In my opinion the key things it does:
- Social Capital via Paul Graham – how he teaches founders and the hacker culture he has built provides entrepreneurs with access to the very best social capital that exists for anyone starting a technology based company.
- Peer mentorship – the structure of the 12 weeks enables peers to hold each other accountable. This competition amongst comrades is powerful as it turns around the human nature of playing to our own strengths and pushes founders to “keep up with the Jones’s.”
- Hungry founders – funding is minimal. After a bit of a bump it has since been decreased and I would bet if you look at the successes out of YC the biggest ones started off with the least amount of financial resources.

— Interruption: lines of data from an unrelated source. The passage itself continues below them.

(* ===== verification/Contracts.v ===== *)
(** * Transport contracts (crates/entangle-transport/src/contracts.rs)

    [PointerOffset] (a segment id and a byte offset packed in a [u64]), the
    channel states and the errors of loans, sends and receives.  The layout
    lemmas proved here are what every later file knows about the packing. *)
From S2P Require Import Prelude.
#[local] Open Scope Z_scope.

(** [LoanError], [SendError], [ReceiveError] and [ChannelState]. *)

Inductive LoanError :=
| OutOfMemory
| ExceedsMaxLoans (max : Z).

Inductive SendError :=
| SendConnectionBroken
| QueueFull.

Inductive ReceiveError :=
| Empty
| RecvConnectionBroken.

Inductive ChannelState :=
| Creating
| Connected
| Disconnected.

#[global] Instance LoanError_eq_dec : EqDecision LoanError.
Proof. solve_decision. Defined.
#[global] Instance SendError_eq_dec : EqDecision SendError.
Proof. solve_decision. Defined.
#[global] Instance ReceiveError_eq_dec : EqDecision ReceiveError.
Proof. solve_decision. Defined.
#[global] Instance ChannelState_eq_dec : EqDecision ChannelState.
Proof. solve_decision. Defined.

(** The discriminants of [#[repr(u8)] enum ChannelState]. *)
Definition ChannelState_as_u8 (s : ChannelState) : Z :=
  match s with Creating => 0 | Connected => 1 | Disconnected => 2 end.

(** A slot of two bit fields: [hi] shifted above a low field of [n] bits.
    Both the pointer offsets and the packed free-list heads are such slots. *)
Section bit_fields.
Context (m n : Z) (Hm : 0 <= m) (Hn : 0 <= n).

Lemma fields_lor hi lo :
  0 <= hi -> fits n lo -> Z.lor (Z.shiftl hi n) lo = hi * 2 ^ n + lo.
Proof.
  intros Hhi Hlo. rewrite <- Z.shiftl_mul_pow2 by done.
  symmetry. rewrite <- Z.lxor_lor.
  - apply Z.add_nocarry_lxor. apply Z.bits_inj'. intros k Hk.
    rewrite Z.land_spec, Z.bits_0, Z.shiftl_spec by done.
    destruct (decide (k < n)).
    + rewrite Z.testbit_neg_r by lia. done.
    + rewrite (fits_testbit n lo) by (done || lia). apply andb_false_r.
  - apply Z.bits_inj'. intros k Hk.
    rewrite Z.land_spec, Z.bits_0, Z.shiftl_spec by done.
    destruct (decide (k < n)).
    + rewrite Z.testbit_neg_r by lia. done.
    + rewrite (fits_testbit n lo) by (done || lia). apply andb_false_r.
Qed.

Lemma fields_fits hi lo :
  fits m hi -> fits n lo -> fits (m + n) (hi * 2 ^ n + lo).
Proof.
  unfold fits. intros ??. rewrite Z.pow_add_r by done. nia.
Qed.

Lemma fields_hi hi lo :
  0 <= hi -> fits n lo -> Z.shiftr (hi * 2 ^ n + lo) n = hi.
Proof.
  intros ? [??]. rewrite Z.shiftr_div_pow2 by done.
  rewrite Z.div_add_l by lia. rewrite Z.div_small by lia. lia.
Qed.

Lemma fields_lo hi lo :
  fits n lo -> wrap n (hi * 2 ^ n + lo) = lo.
Proof.
  intros Hlo. unfold wrap. rewrite Z.add_comm, Z_mod_plus_full.
  by apply Z.mod_small.
Qed.

Lemma fields_eta x : 0 <= x -> Z.shiftr x n * 2 ^ n + wrap n x = x.
Proof.
  intros. rewrite Z.shiftr_div_pow2 by done. unfold wrap.
  rewrite Z.mul_comm. symmetry. apply Z.div_mod. lia.
Qed.
End bit_fields.

(** ** PointerOffset *)
Module PointerOffset.

(** [pub struct PointerOffset(u64)]: the wrapped integer. *)
Record PointerOffset := mk { raw0 : Z }.

#[global] Instance PointerOffset_eq_dec : EqDecision PointerOffset.
Proof. solve_decision. Defined.

Definition OFFSET_MASK : Z := 0x0000FFFFFFFFFFFF.

(** [((segment_id as u64) << 48) | (offset as u64 & 0x0000_FFFF_FFFF_FFFF)] *)
Definition new (segment_id offset : Z) : PointerOffset :=
  mk (Z.lor (shl 64 segment_id 48) (Z.land offset OFFSET_MASK)).

(** [debug_assert!(offset < (1 << 48))], checked in debug builds only. *)
Definition new_debug_assert (offset : Z) : bool := offset <? 2 ^ 48.

Definition segment_id (p : PointerOffset) : Z := wrap 16 (Z.shiftr (raw0 p) 48).

Definition offset (p : PointerOffset) : Z := Z.land (raw0 p) OFFSET_MASK.

Definition raw (p : PointerOffset) : Z := raw0 p.

Definition from_raw (r : Z) : PointerOffset := mk r.

Lemma mask_wrap x : 0 <= x -> Z.land x OFFSET_MASK = wrap 48 x.
Proof. intros. change OFFSET_MASK with (Z.ones 48). by apply Z.land_ones. Qed.

(** What [new] computes: the two fields side by side. *)
Lemma raw_new sid off :
  fits 16 sid -> 0 <= off -> raw (new sid off) = sid * 2 ^ 48 + wrap 48 off.
Proof.
  intros Hs Ho. unfold new, raw, shl. cbn. rewrite mask_wrap by done.
  rewrite wrap_small.
  - apply fields_lor; [lia| apply Hs | apply wrap_fits; lia].
  - rewrite Z.shiftl_mul_pow2 by lia. unfold fits in *. lia.
Qed.

Lemma raw_fits sid off : fits 16 sid -> 0 <= off -> fits 64 (raw (new sid off)).
Proof.
  intros Hs Ho. rewrite raw_new by done.
  apply (fields_fits 16 48); [lia|lia|done|apply wrap_fits; lia].
Qed.

Lemma segment_id_new sid off :
  fits 16 sid -> 0 <= off -> segment_id (new sid off) = sid.
Proof.
  intros Hs Ho. unfold segment_id.
  change (raw0 (new sid off)) with (raw (new sid off)). rewrite raw_new by done.
  rewrite fields_hi; [by apply wrap_small|lia|apply Hs|apply wrap_fits; lia].
Qed.

Lemma offset_new_wrap sid off :
  fits 16 sid -> 0 <= off -> offset (new sid off) = wrap 48 off.
Proof.
  intros Hs Ho. unfold offset.
  change (raw0 (new sid off)) with (raw (new sid off)). rewrite raw_new by done.
  rewrite mask_wrap.
  - by apply fields_lo, wrap_fits.
  - pose proof (wrap_fits 48 off). unfold fits in *. lia.
Qed.

Lemma offset_new sid off :
  fits 16 sid -> fits 48 off -> offset (new sid off) = off.
Proof.
  intros Hs Ho. rewrite offset_new_wrap; [by apply wrap_small|done|apply Ho].
Qed.

Lemma new_inj s1 o1 s2 o2 :
  fits 16 s1 -> fits 16 s2 -> fits 48 o1 -> fits 48 o2 ->
  new s1 o1 = new s2 o2 -> s1 = s2 /\ o1 = o2.
Proof.
  intros Hs1 Hs2 Ho1 Ho2 E. split.
  - rewrite <- (segment_id_new s1 o1), <- (segment_id_new s2 o2), E; try done;
      [apply Ho2|apply Ho1].
  - by rewrite <- (offset_new s1 o1), <- (offset_new s2 o2), E.
Qed.

(** Unpacking and repacking any [u64] gives it back: the whole word is used. *)
Lemma new_unpack p : fits 64 (raw p) -> new (segment_id p) (offset p) = p.
Proof.
  destruct p as [r]. unfold raw. cbn. intros Hr.
  assert (Hs : fits 16 (Z.shiftr r 48)).
  { unfold fits in *. rewrite Z.shiftr_div_pow2 by lia. split.
    - apply Z.div_pos; lia.
    - apply Z.div_lt_upper_bound; lia. }
  unfold segment_id, offset. cbn. rewrite wrap_small by done.
  rewrite mask_wrap by apply Hr.
  pose proof (wrap_fits 48 r ltac:(lia)) as Hw.
  pose proof (raw_new (Z.shiftr r 48) (wrap 48 r) Hs ltac:(apply Hw)) as Hn.
  rewrite (wrap_small 48 (wrap 48 r)) in Hn by done.
  rewrite fields_eta in Hn by (unfold fits in Hr; lia).
  unfold raw in Hn. destruct (new _ _). by cbn in Hn; subst.
Qed.

(** A [PointerOffset] loses nothing: packing a 16-bit segment and a 48-bit
    offset gives a [u64] from which both come back, every [u64] is the packing
    of its two fields, and an offset of more than 48 bits (which the debug
    assertion of [new] refuses) loses its high bits only, never the segment. *)
Theorem pointer_offset_roundtrip sid off r :
  fits 16 sid -> 0 <= off -> fits 64 r ->
  fits 64 (raw (new sid off)) /\ segment_id (new sid off) = sid /\
  offset (new sid off) = (if new_debug_assert off then off else wrap 48 off) /\
  new (segment_id (from_raw r)) (offset (from_raw r)) = from_raw r.
Proof.
  intros Hs Ho Hr. split; [by apply raw_fits|]. split; [by apply segment_id_new|].
  split; [|by apply new_unpack]. rewrite offset_new_wrap by done.
  unfold new_debug_assert. destruct (off <? 2 ^ 48) eqn:E; zbool; [|done].
  apply wrap_small. split; lia.
Qed.

Lemma pointer_offset_roundtrip_witness :
  offset (new 65535 281474976710655) = 281474976710655 /\ offset (new 3 (2 ^ 48 + 8)) = 8.
Proof.
  split.
  - destruct (pointer_offset_roundtrip 65535 281474976710655 0) as (_ & _ & H & _);
      [fits_tac|lia|fits_tac|exact H].
  - destruct (pointer_offset_roundtrip 3 (2 ^ 48 + 8) 0) as (_ & _ & H & _);
      [fits_tac|lia|fits_tac|exact H].
Defined.

End PointerOffset.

There is some striking similarity to what YC does and the thinking/observations behind the Goldmine Effect by Rasmus Ankerson (watch it, it is interesting). The basic point is that if you can find the talent that has the potential vs the talent that already been refined you will get a better result. Money and facilities do not make a difference, identifying underdeveloped talent does. I think there are three core factors that go into determining the quality of a given program.
- Where is the program located? Are there companies in the immediate area just a stage or two ahead that can help you grow?
- Who is backing the program and what did they invest to make it happen? Do they get involved in the companies they invest in or do they “spray and pray” with their investment?
- What type of companies have been successful in the accelerator in the past? Who gets funding afterwards? Are the B2B or B2C, SaaS or something else, etc.
What is less important:
- Demo Day: The rock show nature of Demo Days is not a good environment for investors but you need to take advantage of the intros and the social capital on offer to build those connects yourself.
- Money: Funding amounts from the accelerator should not influence your decision to go there. Good companies will get funding, build a good company and spend as little as possible doing it.
- Mentor walls: In Canada there is a relatively small pool of people with both time and capital but there are a lot of people that can help you move the needle in different ways.
Right away some might say that the above “less important” items are what builds momentum and if you look at the YC companies momentum being 3x that of TechStars then how can I say that is less important? These things have the greatest effect after the startup object is already in motion, in my opinion. The less important items are used all too often as *the* way to get the startup object moving.
A simple score card to find out who’s best for you
If a score card was set up to measure a program it should look something like this:
- The program is located near companies that I am interested in working with
- 1 – none that I know of
- 3 – some interesting founders
- 5 – who we would exit to and/our would like on our advisory board are within walking distance
- Investors in successful companies that have been in the program are
- 1 – Not involved in investments
- 3 – one of 12 investors in the companies that graduate
- 5 – take a board seat and/or a significant position in the financing round following completion of the program.
- Companies that have been successful in the program in the past are
- 1 – nothing like us, we are B2B SaaS and all the successful companies are gaming companies
- 3 – some are similar to us, there is no particular pattern to the type of company
- 5 – just like us, we are a hardware company and everyone that has done well post-program are hardware companies
- Funding we receive from the accelerator program is enough to
- 1 – we can go 6-12 months no problem, its great to not have to raise or find revenue right away
- 3 – it is ok but in 6 months if we don’t have revenue or financing we are done.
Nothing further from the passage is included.